*Data*
#####
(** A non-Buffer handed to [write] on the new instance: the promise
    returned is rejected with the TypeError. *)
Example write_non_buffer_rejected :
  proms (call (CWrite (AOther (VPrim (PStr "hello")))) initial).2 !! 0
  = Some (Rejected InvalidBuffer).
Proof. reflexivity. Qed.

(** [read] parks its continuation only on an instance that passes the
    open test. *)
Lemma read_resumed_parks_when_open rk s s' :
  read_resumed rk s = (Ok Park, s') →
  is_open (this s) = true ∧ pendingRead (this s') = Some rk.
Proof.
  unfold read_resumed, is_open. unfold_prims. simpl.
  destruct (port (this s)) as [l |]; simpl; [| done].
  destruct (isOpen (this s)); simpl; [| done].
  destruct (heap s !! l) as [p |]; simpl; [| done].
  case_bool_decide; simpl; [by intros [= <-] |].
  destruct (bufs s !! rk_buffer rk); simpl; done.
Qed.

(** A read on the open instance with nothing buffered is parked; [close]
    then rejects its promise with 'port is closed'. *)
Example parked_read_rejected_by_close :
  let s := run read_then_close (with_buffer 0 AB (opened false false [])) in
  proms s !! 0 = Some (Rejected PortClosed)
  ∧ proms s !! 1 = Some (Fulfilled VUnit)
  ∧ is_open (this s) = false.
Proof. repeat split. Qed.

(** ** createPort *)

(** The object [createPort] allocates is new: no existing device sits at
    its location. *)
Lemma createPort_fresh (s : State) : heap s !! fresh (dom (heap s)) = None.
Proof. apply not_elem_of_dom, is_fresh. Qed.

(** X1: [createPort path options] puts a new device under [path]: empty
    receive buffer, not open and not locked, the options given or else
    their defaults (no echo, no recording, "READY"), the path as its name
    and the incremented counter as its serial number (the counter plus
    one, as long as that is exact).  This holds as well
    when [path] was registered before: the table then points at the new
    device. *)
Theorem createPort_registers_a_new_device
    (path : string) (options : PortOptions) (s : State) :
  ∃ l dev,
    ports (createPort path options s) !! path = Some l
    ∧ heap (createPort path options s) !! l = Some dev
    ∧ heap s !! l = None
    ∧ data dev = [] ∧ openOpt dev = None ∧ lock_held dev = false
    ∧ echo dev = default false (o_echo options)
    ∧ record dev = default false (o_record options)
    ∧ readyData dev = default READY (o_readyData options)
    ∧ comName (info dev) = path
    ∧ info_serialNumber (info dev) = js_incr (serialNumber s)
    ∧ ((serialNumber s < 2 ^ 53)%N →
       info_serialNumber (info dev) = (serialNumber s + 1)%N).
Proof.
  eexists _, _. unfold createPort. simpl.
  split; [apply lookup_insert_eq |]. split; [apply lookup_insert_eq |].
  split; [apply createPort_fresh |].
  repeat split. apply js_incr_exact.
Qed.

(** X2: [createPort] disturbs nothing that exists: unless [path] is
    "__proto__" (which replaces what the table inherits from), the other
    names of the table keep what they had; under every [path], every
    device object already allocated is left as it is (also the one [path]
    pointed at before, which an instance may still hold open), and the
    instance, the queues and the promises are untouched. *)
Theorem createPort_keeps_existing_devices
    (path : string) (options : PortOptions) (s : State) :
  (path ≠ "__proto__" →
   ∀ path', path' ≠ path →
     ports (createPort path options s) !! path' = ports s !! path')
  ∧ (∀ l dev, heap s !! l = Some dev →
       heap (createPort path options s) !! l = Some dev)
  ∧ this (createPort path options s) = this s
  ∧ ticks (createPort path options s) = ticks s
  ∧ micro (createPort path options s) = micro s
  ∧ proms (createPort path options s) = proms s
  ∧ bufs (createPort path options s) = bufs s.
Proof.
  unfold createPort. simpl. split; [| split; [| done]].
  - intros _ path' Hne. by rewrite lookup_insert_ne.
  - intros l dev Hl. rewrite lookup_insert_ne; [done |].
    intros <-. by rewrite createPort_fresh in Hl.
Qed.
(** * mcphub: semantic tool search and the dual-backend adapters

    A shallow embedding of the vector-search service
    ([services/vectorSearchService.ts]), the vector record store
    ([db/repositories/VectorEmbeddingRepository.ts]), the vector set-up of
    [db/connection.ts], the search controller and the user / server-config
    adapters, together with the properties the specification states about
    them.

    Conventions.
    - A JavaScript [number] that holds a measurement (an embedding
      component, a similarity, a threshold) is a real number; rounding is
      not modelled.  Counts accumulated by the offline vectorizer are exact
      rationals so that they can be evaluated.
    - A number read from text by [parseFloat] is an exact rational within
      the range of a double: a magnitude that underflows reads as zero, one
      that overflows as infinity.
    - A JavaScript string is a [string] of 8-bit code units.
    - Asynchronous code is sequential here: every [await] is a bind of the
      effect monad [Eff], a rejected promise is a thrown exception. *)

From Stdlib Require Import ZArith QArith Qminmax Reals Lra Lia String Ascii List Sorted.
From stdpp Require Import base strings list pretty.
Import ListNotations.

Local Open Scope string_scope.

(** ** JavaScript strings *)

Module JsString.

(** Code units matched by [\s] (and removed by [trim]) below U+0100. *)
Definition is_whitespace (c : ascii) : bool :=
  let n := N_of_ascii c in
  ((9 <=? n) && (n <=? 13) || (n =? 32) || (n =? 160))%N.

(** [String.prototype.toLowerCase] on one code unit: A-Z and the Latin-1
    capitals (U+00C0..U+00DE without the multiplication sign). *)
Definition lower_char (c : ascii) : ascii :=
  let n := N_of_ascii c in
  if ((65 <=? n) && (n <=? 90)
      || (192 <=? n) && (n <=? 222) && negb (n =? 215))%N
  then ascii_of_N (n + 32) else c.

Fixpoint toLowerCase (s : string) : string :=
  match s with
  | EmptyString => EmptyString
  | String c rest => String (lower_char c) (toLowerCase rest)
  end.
#####
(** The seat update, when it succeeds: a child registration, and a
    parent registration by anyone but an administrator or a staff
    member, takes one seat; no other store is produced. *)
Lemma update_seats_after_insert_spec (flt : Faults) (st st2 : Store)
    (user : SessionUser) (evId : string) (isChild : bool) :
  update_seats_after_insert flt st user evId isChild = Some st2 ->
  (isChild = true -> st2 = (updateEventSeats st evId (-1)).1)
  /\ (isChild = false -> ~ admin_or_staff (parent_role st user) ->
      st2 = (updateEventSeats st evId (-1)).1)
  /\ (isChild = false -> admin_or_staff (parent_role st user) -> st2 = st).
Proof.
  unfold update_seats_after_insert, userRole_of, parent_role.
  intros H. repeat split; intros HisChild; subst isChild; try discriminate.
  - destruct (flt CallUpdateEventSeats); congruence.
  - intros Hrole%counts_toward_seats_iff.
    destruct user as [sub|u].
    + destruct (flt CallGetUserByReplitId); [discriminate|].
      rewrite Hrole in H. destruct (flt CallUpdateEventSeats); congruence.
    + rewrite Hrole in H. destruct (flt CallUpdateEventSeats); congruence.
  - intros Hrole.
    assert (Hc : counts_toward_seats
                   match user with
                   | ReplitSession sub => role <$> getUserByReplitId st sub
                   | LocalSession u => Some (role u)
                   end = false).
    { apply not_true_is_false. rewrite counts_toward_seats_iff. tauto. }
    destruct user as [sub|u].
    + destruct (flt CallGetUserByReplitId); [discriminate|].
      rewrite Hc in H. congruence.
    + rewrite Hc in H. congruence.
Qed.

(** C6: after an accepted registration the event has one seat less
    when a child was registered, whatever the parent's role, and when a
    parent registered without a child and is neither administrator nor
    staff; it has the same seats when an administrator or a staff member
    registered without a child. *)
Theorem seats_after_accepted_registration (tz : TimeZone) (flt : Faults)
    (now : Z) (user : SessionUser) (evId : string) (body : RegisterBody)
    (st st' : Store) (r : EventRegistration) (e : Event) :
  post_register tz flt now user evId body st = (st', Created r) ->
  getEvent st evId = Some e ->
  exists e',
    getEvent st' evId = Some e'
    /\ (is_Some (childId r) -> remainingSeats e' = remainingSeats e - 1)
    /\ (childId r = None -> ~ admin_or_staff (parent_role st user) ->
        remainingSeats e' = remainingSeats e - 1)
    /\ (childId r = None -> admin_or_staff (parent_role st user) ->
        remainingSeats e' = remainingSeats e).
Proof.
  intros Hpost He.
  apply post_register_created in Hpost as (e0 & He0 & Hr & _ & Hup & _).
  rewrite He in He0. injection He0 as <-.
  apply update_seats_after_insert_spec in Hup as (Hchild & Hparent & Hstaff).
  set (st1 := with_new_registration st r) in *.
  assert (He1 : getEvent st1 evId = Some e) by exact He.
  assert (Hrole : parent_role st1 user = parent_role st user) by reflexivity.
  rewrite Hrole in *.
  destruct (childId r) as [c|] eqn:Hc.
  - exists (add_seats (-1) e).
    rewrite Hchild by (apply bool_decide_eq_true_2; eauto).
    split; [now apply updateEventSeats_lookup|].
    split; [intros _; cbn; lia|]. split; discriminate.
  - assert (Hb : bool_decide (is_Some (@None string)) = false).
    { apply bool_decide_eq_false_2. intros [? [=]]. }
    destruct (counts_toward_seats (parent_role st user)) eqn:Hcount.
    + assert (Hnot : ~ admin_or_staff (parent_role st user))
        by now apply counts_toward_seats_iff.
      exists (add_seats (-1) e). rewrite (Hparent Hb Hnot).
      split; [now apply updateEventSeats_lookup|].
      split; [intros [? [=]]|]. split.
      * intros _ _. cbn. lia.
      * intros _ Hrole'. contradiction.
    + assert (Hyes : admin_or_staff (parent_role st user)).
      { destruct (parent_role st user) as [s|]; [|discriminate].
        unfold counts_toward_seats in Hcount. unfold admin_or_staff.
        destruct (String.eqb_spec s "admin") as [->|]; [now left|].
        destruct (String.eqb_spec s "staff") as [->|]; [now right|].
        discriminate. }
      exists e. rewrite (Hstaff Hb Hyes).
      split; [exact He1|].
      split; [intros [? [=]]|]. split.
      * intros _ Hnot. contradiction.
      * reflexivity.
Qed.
#####
*Activity*
Each line that contains "discriminate" is to be copied from the listing above.

*Result of the exercise*
  intros H. repeat split; intros HisChild; subst isChild; try discriminate.
    + destruct (flt CallGetUserByReplitId); [discriminate|].
    + destruct (flt CallGetUserByReplitId); [discriminate|].
    split; [intros _; cbn; lia|]. split; discriminate.
      { destruct (parent_role st user) as [s|]; [|discriminate].
        discriminate. }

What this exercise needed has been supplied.